Saved entries
-=-=-=-=-

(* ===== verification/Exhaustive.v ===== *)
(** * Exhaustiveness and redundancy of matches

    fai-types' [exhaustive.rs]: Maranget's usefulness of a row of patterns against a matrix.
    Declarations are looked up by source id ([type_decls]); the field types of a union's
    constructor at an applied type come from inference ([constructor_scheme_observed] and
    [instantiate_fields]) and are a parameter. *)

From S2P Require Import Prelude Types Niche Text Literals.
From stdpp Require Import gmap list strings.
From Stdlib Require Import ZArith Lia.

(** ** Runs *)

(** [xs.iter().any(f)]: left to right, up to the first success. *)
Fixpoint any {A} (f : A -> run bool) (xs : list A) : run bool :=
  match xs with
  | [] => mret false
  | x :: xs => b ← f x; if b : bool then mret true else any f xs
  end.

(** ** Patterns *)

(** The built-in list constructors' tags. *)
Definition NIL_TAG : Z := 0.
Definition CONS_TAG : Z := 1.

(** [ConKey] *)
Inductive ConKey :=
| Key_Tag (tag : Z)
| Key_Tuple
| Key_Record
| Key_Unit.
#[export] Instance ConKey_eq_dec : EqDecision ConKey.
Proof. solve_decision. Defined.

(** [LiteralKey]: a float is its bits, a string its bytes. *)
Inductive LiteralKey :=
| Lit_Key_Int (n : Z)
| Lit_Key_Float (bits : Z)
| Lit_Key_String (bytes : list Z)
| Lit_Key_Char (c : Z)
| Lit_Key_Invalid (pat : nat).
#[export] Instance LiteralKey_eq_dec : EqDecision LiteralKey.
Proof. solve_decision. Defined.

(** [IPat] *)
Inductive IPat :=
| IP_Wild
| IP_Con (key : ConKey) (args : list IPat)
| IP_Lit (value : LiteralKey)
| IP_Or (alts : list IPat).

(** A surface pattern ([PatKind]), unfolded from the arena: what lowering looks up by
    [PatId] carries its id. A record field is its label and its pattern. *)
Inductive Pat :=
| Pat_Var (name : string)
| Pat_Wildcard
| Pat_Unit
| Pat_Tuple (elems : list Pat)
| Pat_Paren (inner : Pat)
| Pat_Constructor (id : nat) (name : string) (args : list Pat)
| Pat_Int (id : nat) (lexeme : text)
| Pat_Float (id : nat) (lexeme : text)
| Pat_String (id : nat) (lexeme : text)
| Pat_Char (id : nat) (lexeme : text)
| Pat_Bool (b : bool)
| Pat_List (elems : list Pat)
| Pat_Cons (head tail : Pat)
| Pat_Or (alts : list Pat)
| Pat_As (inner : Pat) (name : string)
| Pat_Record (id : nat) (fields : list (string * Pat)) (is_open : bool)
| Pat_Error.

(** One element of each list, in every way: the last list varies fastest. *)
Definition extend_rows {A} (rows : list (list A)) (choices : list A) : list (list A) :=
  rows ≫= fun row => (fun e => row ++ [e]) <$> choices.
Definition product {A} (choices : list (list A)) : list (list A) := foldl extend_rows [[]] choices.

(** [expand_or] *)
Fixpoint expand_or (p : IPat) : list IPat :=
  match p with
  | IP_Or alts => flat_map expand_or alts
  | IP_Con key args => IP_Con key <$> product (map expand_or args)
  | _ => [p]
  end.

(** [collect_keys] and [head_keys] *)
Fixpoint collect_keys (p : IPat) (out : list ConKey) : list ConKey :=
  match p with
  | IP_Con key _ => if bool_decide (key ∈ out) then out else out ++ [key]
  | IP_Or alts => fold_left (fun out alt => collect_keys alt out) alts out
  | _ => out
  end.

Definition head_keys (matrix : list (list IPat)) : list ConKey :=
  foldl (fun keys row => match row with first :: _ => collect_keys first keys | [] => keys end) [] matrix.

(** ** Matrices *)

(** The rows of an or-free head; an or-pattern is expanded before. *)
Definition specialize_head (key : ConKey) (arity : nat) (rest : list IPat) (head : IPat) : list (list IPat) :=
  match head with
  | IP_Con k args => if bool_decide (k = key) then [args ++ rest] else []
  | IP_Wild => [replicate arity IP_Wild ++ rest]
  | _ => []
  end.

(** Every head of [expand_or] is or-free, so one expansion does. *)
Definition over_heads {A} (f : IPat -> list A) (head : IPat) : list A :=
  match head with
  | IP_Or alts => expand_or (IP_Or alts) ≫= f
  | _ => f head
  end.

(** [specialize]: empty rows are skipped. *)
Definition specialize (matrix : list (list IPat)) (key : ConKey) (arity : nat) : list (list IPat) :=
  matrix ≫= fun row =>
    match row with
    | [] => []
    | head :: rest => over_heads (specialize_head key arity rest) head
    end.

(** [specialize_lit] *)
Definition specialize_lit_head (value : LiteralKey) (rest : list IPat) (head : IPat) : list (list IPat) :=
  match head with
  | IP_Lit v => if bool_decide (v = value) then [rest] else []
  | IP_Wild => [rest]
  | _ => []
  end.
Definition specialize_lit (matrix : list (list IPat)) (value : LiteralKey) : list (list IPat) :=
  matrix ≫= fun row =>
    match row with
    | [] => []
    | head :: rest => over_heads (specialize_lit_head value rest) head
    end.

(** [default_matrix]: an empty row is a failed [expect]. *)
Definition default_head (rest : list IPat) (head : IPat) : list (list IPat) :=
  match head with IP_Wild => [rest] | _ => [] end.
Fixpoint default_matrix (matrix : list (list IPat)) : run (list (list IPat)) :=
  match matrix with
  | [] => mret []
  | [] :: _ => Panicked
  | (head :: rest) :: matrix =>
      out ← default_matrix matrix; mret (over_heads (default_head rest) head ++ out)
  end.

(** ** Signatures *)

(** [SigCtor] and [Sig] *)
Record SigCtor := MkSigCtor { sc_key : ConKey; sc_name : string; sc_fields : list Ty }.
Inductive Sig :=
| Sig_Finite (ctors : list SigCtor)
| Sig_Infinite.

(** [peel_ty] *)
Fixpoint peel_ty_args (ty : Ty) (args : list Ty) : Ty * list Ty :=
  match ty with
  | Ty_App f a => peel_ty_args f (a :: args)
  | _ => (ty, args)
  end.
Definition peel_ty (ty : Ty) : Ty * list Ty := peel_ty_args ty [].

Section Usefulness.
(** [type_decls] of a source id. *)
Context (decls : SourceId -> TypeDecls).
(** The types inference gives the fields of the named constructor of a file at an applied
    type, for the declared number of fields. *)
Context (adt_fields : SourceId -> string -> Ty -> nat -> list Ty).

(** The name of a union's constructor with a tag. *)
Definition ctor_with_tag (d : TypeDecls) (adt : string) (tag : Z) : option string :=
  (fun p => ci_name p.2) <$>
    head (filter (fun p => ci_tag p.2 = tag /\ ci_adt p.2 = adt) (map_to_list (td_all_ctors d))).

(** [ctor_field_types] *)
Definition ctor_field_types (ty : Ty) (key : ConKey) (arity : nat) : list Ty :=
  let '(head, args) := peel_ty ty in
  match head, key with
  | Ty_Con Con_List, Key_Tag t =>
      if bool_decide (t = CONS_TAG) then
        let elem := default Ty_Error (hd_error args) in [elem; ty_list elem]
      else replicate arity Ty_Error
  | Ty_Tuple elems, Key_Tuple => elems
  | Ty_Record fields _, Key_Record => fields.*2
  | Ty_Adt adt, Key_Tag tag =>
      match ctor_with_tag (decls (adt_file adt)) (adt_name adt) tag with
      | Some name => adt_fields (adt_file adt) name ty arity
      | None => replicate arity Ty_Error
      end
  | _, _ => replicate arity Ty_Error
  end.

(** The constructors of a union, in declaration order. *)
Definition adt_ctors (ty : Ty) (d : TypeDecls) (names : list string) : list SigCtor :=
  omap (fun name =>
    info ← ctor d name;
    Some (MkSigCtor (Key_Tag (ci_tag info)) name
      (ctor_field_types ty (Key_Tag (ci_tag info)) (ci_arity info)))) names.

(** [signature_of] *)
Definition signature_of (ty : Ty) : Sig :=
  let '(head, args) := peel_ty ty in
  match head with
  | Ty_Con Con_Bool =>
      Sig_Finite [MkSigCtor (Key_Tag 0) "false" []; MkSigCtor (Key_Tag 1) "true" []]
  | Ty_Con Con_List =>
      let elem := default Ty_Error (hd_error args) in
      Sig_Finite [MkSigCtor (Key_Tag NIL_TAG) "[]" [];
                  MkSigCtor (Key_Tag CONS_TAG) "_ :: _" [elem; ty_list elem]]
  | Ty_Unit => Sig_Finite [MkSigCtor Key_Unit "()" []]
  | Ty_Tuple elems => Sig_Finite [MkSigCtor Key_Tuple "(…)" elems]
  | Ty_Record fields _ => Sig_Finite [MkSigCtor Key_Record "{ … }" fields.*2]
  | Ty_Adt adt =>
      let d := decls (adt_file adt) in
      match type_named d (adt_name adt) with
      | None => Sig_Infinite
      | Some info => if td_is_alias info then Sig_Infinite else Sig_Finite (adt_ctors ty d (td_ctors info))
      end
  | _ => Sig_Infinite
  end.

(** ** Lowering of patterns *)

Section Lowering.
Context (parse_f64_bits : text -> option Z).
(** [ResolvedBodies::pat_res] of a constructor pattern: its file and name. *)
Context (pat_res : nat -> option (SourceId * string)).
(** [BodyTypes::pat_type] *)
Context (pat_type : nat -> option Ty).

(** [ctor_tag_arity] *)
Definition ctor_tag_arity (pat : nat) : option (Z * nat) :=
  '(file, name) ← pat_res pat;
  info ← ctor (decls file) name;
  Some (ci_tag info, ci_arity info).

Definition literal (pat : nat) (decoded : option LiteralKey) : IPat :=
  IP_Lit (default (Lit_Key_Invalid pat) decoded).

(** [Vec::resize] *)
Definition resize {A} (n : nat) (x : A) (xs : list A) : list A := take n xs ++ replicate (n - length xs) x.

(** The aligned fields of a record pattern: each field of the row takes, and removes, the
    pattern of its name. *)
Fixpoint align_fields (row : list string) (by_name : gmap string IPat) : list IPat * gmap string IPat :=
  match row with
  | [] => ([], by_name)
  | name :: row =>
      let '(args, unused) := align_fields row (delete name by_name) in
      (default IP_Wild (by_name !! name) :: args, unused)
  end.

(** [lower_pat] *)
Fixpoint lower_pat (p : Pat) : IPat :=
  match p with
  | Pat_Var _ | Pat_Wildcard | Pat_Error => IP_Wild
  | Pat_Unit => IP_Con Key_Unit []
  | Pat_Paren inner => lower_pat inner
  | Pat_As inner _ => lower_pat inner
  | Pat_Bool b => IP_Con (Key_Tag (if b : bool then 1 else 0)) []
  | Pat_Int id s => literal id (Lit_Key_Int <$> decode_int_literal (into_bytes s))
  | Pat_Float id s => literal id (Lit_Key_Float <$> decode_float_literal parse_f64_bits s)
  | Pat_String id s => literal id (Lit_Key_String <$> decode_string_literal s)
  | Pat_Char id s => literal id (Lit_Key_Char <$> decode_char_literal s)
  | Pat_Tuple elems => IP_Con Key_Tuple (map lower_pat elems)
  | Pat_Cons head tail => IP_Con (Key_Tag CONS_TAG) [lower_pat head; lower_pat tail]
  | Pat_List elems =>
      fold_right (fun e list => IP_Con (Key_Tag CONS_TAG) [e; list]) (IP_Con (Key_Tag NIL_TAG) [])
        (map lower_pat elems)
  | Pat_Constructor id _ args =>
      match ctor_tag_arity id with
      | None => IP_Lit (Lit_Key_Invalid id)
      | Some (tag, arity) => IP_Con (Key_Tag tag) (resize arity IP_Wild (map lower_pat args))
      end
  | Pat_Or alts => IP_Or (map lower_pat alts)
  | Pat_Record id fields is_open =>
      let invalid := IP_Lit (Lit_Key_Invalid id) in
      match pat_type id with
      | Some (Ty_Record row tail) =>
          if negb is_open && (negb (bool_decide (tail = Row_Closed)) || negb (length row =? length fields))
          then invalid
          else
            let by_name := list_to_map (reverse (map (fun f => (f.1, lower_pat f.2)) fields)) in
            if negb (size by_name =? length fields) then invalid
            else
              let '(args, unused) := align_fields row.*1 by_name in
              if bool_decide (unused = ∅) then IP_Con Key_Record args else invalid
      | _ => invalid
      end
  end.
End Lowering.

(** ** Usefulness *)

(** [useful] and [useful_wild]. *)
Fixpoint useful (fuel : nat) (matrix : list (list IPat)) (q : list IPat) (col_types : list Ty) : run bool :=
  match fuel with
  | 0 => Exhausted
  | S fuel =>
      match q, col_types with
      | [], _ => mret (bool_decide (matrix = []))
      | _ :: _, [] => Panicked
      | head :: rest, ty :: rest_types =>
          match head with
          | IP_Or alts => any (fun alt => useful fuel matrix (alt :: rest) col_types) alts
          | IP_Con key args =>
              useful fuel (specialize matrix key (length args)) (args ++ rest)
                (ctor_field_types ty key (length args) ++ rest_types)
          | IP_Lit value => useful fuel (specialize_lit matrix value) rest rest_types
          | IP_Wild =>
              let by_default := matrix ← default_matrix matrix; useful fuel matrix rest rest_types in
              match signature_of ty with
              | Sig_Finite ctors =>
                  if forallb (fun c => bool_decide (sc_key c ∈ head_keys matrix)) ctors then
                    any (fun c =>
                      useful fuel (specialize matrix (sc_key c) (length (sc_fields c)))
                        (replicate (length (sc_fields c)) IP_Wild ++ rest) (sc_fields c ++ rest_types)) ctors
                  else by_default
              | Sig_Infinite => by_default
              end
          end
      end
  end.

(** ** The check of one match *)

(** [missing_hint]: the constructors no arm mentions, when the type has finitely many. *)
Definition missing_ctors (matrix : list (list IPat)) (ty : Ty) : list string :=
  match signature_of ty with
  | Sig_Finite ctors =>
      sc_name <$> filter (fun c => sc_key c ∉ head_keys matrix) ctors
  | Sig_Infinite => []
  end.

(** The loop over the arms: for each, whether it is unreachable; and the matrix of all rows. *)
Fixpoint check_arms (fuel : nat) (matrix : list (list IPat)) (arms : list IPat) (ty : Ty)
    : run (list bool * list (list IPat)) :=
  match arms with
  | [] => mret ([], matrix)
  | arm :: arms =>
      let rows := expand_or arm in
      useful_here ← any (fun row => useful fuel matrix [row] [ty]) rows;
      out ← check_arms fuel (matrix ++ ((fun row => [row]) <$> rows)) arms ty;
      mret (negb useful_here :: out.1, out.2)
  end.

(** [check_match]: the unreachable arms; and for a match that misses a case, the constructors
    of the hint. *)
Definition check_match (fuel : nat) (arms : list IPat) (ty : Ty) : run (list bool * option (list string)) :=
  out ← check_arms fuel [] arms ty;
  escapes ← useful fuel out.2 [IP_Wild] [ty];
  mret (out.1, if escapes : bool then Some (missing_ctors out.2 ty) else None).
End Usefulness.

-=-=-=-=-

Looking back over the data above, restate word for word the lines that begin at the line with "Lit_Key_Char (c : Z)" and end at the line with "[PatId] carries its", inclusive.

| Lit_Key_Char (c : Z)
| Lit_Key_Invalid (pat : nat).
#[export] Instance LiteralKey_eq_dec : EqDecision LiteralKey.
Proof. solve_decision. Defined.

(** [IPat] *)
Inductive IPat :=
| IP_Wild
| IP_Con (key : ConKey) (args : list IPat)
| IP_Lit (value : LiteralKey)
| IP_Or (alts : list IPat).

(** A surface pattern ([PatKind]), unfolded from the arena: what lowering looks up by
    [PatId] carries its id. A record field is its label and its pattern. *)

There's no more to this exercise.